Archivists and Oral History: Engaging the Community
Society of Archivists Training Day, 27 April 1999.
A BIT OF THEORY
1. What are archives? What are archives for?
Archives are a form of social memory. Archives are part of the memory function of a person, group, community, organisation, Society.
Q: What is the function of memory in an individual? For a group of individuals? For a community?
Partial Answer: Personality requires memory; social coherence is a function of memory; the capacity to deal with the future in a creative, productive, and non-destructive way is a direct function of the richness, accuracy, use and effective accessibility of memory.
(What follows from this?)
2. Records Management: is a recognition that memory begins in the present, and that effective long-term memory requires the involvement of archive professionals in the day-to-day selection and management of recording experience.
A living, active archive is one with an active involvement in the day-to-day life of the business, organisation or community of which it is a part, and which it serves, with an eye on both the short-term and long-term memory needs of the parent body.
British archives, certainly since the war, have never been simple repositories, whatever that might mean. Very quickly many of the county and business archives took on an overt records management function. They became involved in the creation of a concern about, an approach to, and a process of handling information and passing it into the formal corporate memory. Running alongside, in many cases, was an explicit or tacit oral history programme.
Q: How do oral history and records management relate to one another?
Partial Answer: They are different expressions of the same function.
3. Fundamentals: The memory of a group, organisation or community is not only tied up in conventional objects of recording, such as paper, or even photographs or films. It is also tied up in the memories of the members of the organisation or community, and in some instances or in relation to some aspects of the life or business of the body, it is the only memory. Archives have a duty to attend to this area of personal and corporate memory.
Q: This runs counter to the traditional definition and view of archives and of records. We can refer to people as “living archives”, but doesn’t this side-step the fundamental nature of archives?
Partial answer: Archives follow recording technology and the cultures which control and use them in a complex way. Formal archives as we know them were born when the dominant technologies were based in pen and paper, and developed institutionally in the era of the typewriter and mechanical reproduction. The weight of memory preservation and re-production shifted from central government to local government to businesses to specialist repositories; and continues to devolve.
Q: Where do the demands on archives now come from? If they still exist, where will they come from tomorrow?

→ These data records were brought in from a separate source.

(* ===== verification/Prelude.v ===== *)
(** * The KV cache of the TriAxialKV serving engine

    The program is an LLM serving engine (a fork of SGLang) whose contribution,
    TriAxialKV, keeps the key-value cache of a multimodal agent in two
    precisions: a tagger gives every prompt token a modality, a turn and a
    block, a policy turns the tag into 4 or 2 bits, and an allocator with an
    INT4 and an INT2 region hands out the slots; kernels quantise the keys and
    values of a slot, and the attention of prefill and decode reads them back.
    This library models the part of the engine, under [src/python/sglang/srt/],
    that decides which token is kept where, from a request in the waiting queue
    to the slots of its tokens and back to the free lists, and the TriAxialKV
    path on the device, from the write of a key to the attention over it.

    ** The parts and how they interact

    A request ([class Req], file Request) waits in a queue that a scheduling
    policy sorts (SchedulePolicy), looking prefixes up in the radix tree
    (RadixCache).  The admission of a prefill batch (PrefillAdder) counts free
    and evictable memory and locks the tree nodes it relies on.  The batch
    allocation (MemCommon) evicts from the tree, takes slots from one of three
    allocators (TokenAllocator, PagedAllocator, TriaxialAllocator) through the
    interface KVAllocator, and writes them into the request table (ReqPool,
    TableKernels).  For the TriAxialKV allocator the bits of the slots come
    from the tagger (Tagger).  When a chunk is computed or a request finishes,
    its slots move into the tree or back to the allocator (ReqCache).  When
    decoding runs out of memory the running batch retracts requests
    (DecodeBatch).  The scheduler composes these parts: it keeps the waiting
    queue within its limits (SchedulerQueue), chooses a prefill batch
    (SchedulerPrefill) after agreeing with the other ranks (PrefillDelayer),
    and otherwise lets the running batch decode one token (SchedulerDecode);
    the requests of a prefill then join the running batch (PrefillResults).

    On the device the pool (TriaxialBuffers) groups the slots of a batch by
    precision and runs the quantising kernels (QuantKernels), which store the
    vectors of a slot as packed codes with a scale and a minimum.  A prefill
    (ExtendPlan) gathers the cached prefixes through the dequantising kernels
    (DequantKernels) into a scratch buffer that FlashInfer reads; a decode step
    (DecodePlan) chooses the number of splits of every request, lists the slots
    of the table rows (KVIndices) and runs the split-KV attention kernels
    (DecodeAttention) on the packed cache.

    ** Files

    Shared ground:
    - Prelude: exceptions as the monad [result], Python slicing, stable sort,
      list and permutation lemmas, the tactics and hint databases.
    - Floats: IEEE binary32 and binary64 arithmetic as the code uses it, and
      Python numbers that are an int or a float.
    - Tensors: one-dimensional torch operations (cat, sort, unique, cumsum).
    - Triton: launches of independent programs over a tensor, and the lemma
      that a launch with disjoint writes does not depend on the program order.
    - DeviceFloats, DeviceFloatsTheory: bf16, fp16 and fp32 numbers, their
      conversions, rounding, minima and maxima.
    - DeviceMemory: contiguous tensors, and launches whose programs are lists
      of writes.
    - OnlineSoftmax: real arithmetic with minus infinity, and the invariant of a
      softmax computed block by block.

    Components, each with the source it translates:
    - Tagger, TaggerTheory: [managers/triaxial_tagger.py]; rules, policy
      parsing, spans, blocks, bits, statistics.
    - TriaxialPool: [mem_cache/triaxial_pool.py]; sizes and layout of the two
      regions.
    - TriaxialBuffers, TriaxialBuffersTheory, TriaxialBuffersProps,
      TriaxialPoolProps, TriaxialDecodeProps: the rest of [class
      TriaxialKVPool]; buffers, grouping and the two write paths.
    - QuantKernels, QuantTheory, QuantProps, QuantRoundTrip and
      DequantKernels, DequantProps:
      [layers/attention/triton_ops/triaxial_kv.py]; quantising kernels, tile
      loaders, gather and the torch references.
    - DecodeAttention, DecodeAttentionProps: the decode attention kernels of
      the same file and [ref_attention].
    - KVIndices: [create_flashinfer_kv_indices_triton]
      ([layers/attention/utils.py]).
    - ExtendPlan, ExtendPlanProps: [TriaxialFlashInferBackend]
      ([layers/attention/triaxial_backend.py]).
    - DecodePlan, DecodePlanTheory, DecodePlanProps: [TriaxialTritonBackend]
      and the decode planning of [layers/attention/triton_backend.py].
    - TriaxialAllocator, TriaxialAllocatorTheory, TriaxialInvariant,
      TriaxialAllocatorProps: [class TriaxialAllocator].
    - BaseAllocator, TokenAllocator, PagedAllocator, PagedTheory, PagedProps:
      [mem_cache/allocator.py] with both Triton kernels and the reference loop.
    - RadixKeys, RadixCache: [mem_cache/radix_cache.py] and
      [mem_cache/evict_policy.py]; the tree is a map from node ids to nodes,
      which keeps the sharing of the Python objects.  RadixKeysTheory,
      RadixTheory, RadixSplit, RadixWalk, RadixInsert, RadixOps, RadixLocks,
      RadixEvict, RadixFacts, RadixProps: its well-formedness invariant and
      what each operation does to the stored content.
    - Request: memory, prefill and stop conditions of [class Req]
      ([managers/schedule_batch.py]).
    - ReqPool: [class ReqToTokenPool] ([mem_cache/memory_pool.py]).
    - ReqCache, ReqCacheProps: [cache_finished_req] and
      [cache_unfinished_req] of the radix and the chunk cache and
      [release_kv_cache].
    - TableKernels, TableKernelsTheory, MemCommon,
      TokenMemProps, ExtendProps, TriaxialBatch: [mem_cache/common.py].
    - SchedulePolicy, SchedulePolicyTheory, SchedulePolicyProps and
      PrefillAdder, PrefillAdderProps: [managers/schedule_policy.py].
    - DecodeBatch, DecodeBatchProps: filtering, merging and retraction of
      [ScheduleBatch].  RunningReqs: the memory of a set of running requests,
      as an invariant, and what evicting and releasing do to it.
    - PrefillDelayer, PrefillDelayerProps: [managers/prefill_delayer.py].
    - SchedulerQueue, SchedulerQueueProps: [_add_request_to_queue],
      [_set_or_validate_priority], [_abort_on_queued_limit],
      [_abort_on_waiting_timeout], [init_req_max_new_tokens] and the checks of
      [handle_generate_request] of [class Scheduler]
      ([managers/scheduler.py]).
    - SchedulerDecode, SchedulerDecodeProps: [update_running_batch], the
      memory part of [prepare_for_decode] and [process_batch_result_decode]
      ([managers/scheduler_output_processor_mixin.py]).  DecodeRounds: a step
      and the processing of its tokens, repeated.
    - PrefillResults: [process_batch_result_prefill] (same file) and the merge
      of a prefill into the running batch in [get_next_batch_to_run].
    - SchedulerPrefill, SchedulerPrefillProps: [get_new_batch_prefill] and
      [_get_new_batch_prefill_raw].

    Interfaces: [KVAllocator] (KVAllocator) has the operations every
    allocator offers to the caches; [BatchAllocator] (MemCommon) adds the
    allocation of a batch, and [BatchAllocatorLaws] (ExtendProps) states what
    the batch allocation relies on; TriaxialBatch discharges the laws for the
    TriAxialKV allocator and ExtendProps for the token allocator, and the
    theorems of ExtendProps are proved against the laws only; the paged
    allocator has its own theorems (PagedProps).  [KVDecodeLaws] and [KVGroupLaws] (RunningReqs) and
    [TokenDecode] (SchedulerDecodeProps) state what a decode step and the
    processing of its tokens rely on, with instances for the token and the
    TriAxialKV allocator.  [Arith] (DecodeAttention) is the arithmetic of the
    attention kernels; [exact] (OnlineSoftmax) is the instance of the theorems.

    ** What the theorems show

    - Tagging: the policy is its first matching rule, tags are well formed,
      the three axes are what the design says, the statistics add up.
    - Allocators: in every reachable state free, buffered and held slots
      partition the pool, also after a backup is restored, allocation refuses
      exactly when memory does not suffice and never hands out a held slot, the
      paged allocator continues the page of a request before it uses the
      request's own fresh pages, kernels in any program order compute what the
      reference loop computes.
    - Radix tree: lookup returns the longest stored prefix, insertion stores
      exactly the new key, locks are undone, the counters are the sizes of the
      tree, eviction terminates, frees the least important leaves and never a
      locked path.
    - Requests: the stop conditions, and that finishing a request neither leaks
      nor doubly frees a slot.
    - Batches: table kernels equal their reference loops, allocation behind
      the cache fails exactly when free plus evictable memory is short, a
      prefill batch gets fresh slots in its own rows, a queue is only
      reordered.
    - Scheduler: a decode step never runs out of memory and every request of
      the running batch decodes, goes back to the queue or is answered; any
      number of steps with any tokens keeps the memory consistent and loses no
      request, and after enough steps all are done; the request that is queued
      for a new one fits the limits of the server, its token limit included;
      retraction keeps the requests with the most output; a prefill pass splits
      the queue into the new batch and those who still wait, and with the token
      allocator and nothing running the batch can be allocated
      ([admitted_batch_fits]); when the prefill has
      run its requests finish, continue in chunks or decode with the others, and
      the running batch is again in the state the decode steps start from; the
      queue answers whoever it drops; the ranks of a group take the same decision and a
      prefill is delayed for a bounded number of passes.  With preemption,
      whoever is preempted in a pass that ends without a batch is lost
      ([preempted_request_lost]).  With TriAxialKV a prompt of 4-bit tokens is
      admitted although it cannot be allocated ([int4_prompt_overcommits]).  A
      prompt that is truncated gets no output: [truncated_prompt_silent].
    - Kernels: the three quantising kernels (INT4 tokens, INT2 values, INT2 key
      pages) and the gather compute their torch references bit for bit, in any
      program order, up to the sign of a zero.
    - Pool: what a prefill writes to the slots of the mixed allocator and reads
      back is the reference quantisation, nothing else changes, decode writes
      go to INT4 rows, and the buffers have the size of the budget.
    - Attention: the prefill plan hands FlashInfer every request in position
      order; a decode step returns the reference attention over the slots of
      every request, whatever the numbers of splits and the program order, for
      up to 16 query heads per key-value head or a multiple of 16; these, or a
      single key-value head, are exactly the head counts for which the kernel
      reads the right key-value head.

    Fuel: the walks down the tree, the walks up its parents, the eviction loop
    and the depth-first traversals are fixpoints on a number; the walks use the
    length of the key, one step each consuming at least one token, the others
    the number of nodes of the tree.  The theorems prove that this is enough:
    they state that the operations return [Ok].

    ** Conventions and limits

    Machine integers are [Z]; the slot numbers of the allocators are int64 and
    never leave the pool, so no operation on them wraps.  The request table
    stores int32 and slot numbers fit it.  Objects the code shares are shared
    in the model through ids (tree nodes) or threaded as state (allocator,
    table, requests of a batch).

    Parameters of the model: the clock of the tree nodes, the hash of a page,
    the order of a dictionary of children and of equal heap entries, the
    shuffle of the random policy, the exchange between the ranks
    ([torch.distributed]), the wall clock, the tokens the model samples, the
    tokenizer.

    Device tensors are total functions on offsets; the theorems show that what
    they rely on is in range.  Quantised values are exact IEEE results: the
    product of a level and an fp16 scale is exact in fp32, so a fused
    multiply-add gives the same sum.  The kernels ignore NaNs and order zeros by
    sign, torch does not; the equivalences are stated for finite inputs and up
    to the sign of zero ([zeq]).  The INT2 slots of a batch are distinct, so the
    order of equal keys in [argsort] does not matter.  The attention theorems
    are about exact arithmetic: the dequantised inputs are rounded as in the
    code, the rounding of dot products, [exp], [log] and of the output is not
    modelled.  [tl.log2] in the choice of the split counts is a parameter that
    gives fp32 numbers of magnitude below 256, lengths and core counts are below
    2^24.  What FlashInfer computes from plan and scratch is a parameter.

    The radix theorems assume the cache enabled and cache events off; events
    are modelled but not characterised.  [admitted_batch_fits] is about the
    token allocator and a pass with no running request, where the budget is an
    integer, without preemption and without a request continued in chunks,
    which takes its chunk even when the budget is used up.  The admission of
    TriAxialKV counts the free INT4 slots divided by their share of a mixed
    request, a heuristic; [int4_prompt_overcommits] shows where it fails.
    Masked lanes of the loads of the paged kernels are assumed to hold the same
    value in both loads.  A backup of the TriAxialKV allocator is taken and
    restored outside a free group, and restored once.
    [decode_step_conserves] is about pages of one token and a scheduler without
    overlap: the batch that decodes has its last token, so every request has
    more tokens than committed slots.  [decode_rounds_conserve] is about the
    rounds between two prefills; the tokens of the model are a parameter.  The
    rows of the request table take the prompt and all tokens a request may get,
    which is what [new_request_fits] gives for rows of [max_req_len] tokens.
    [prefill_pass_conserves] is about passes without preemption and without a
    request continued in chunks, [prefill_joins_running] about a prefill that is
    not mixed with decoding and whose requests hold the slots of the tokens they
    were prefilled with.  Requests of a queue are told apart by their
    ids, which are distinct.

    Not modelled: speculative decoding, disaggregated prefill and decode,
    sliding-window, mamba and hybrid pools and their tree caches, the
    hierarchical (host) cache, LoRA and multimodal fields of requests,
    diffusion models, detokenisation and log-probabilities, the preparation of
    model inputs other than their memory, CUDA graphs, the model runner and the
    attention of other backends, model code, the scheduler's event loop with
    its sockets, the streaming of outputs, HTTP and process glue, and the engine's C++, CUDA and Rust
    packages. *)

From Stdlib Require Export ZArith Lia Permutation.
From stdpp Require Export base list gmap strings sorting numbers.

Partial answer: As technologies develop, the demand for their use in research and in responding to the opportunities and challenges of the present also develop. Researchers and communities increasingly expect archives to be on the Internet, and increasingly expect their holdings to include oral history, in readily accessible recordings of high technical quality. This is their memory, which they will come to feel is theirs to be there by right. Archives will either serve that requirement; or people will turn to those that do.
An archives service survives and thrives to the extent that it understands, and that it is and is seen to be engaged in meeting the many and varied needs of the group, community, or organisation which flow from memory and its accessibility.
Oral history gives an archivist access to the current and historical concerns of an organisation or community. It puts them in touch with an overview, which conduces to a better targeting of the archives and its services. It also demonstrates the normally hidden work and personality of the archive in an immediate and immediately accessible way.
Oral history is an effective and demonstrably productive way to become engaged with the life and work of a company or community. It creates an awareness of the archives service, it demonstrates the archive’s commitment to the people and the organisation it serves, it spreads knowledge about what “archives” are and what it is that the archive is interested in, and – as a matter of reciprocity - it generates in return the support and participation of the community in the archive itself, which is realised in the form of additional materials coming into the archives, in funding, and in the fruits of “ownership”.
5. Practicals. What does an oral history programme cost?
In equipment: Perhaps £400 - £500 all in.
Per recording session: Perhaps £1 - £5 in tapes and batteries.
Per tape: Perhaps £30 - £60 for transcription (the better the recording quality, the clearer the recording session, the lower the transcription cost)
In staff time: Travel, real time of interview, two hours subsequent paper-work/follow-up
In terms of storage: Fractions.
6. What is the minimum level of oral history activity each archives service should support? What are the options?
- Archivists using tape-recorders when negotiating, collecting and accessioning archives. Cost: Materials only; this is travelling and work the archivist is doing anyway. It is extremely simple. Benefit: By recording contextual information from the donor, or members of the workforce or people represented in the archives, significant value and flexibility is added to the archives and their potential for future use.
- An awareness of recording going on in the community. Moral and professional support for same. The equivalent of a survey of parish registers to determine the extent and nature of prior recording.
- Providing a home for recordings.
- Equipping and providing support for volunteers carrying out oral history projects in association with the archives service.
- Building oral history into the work and philosophy of the archives.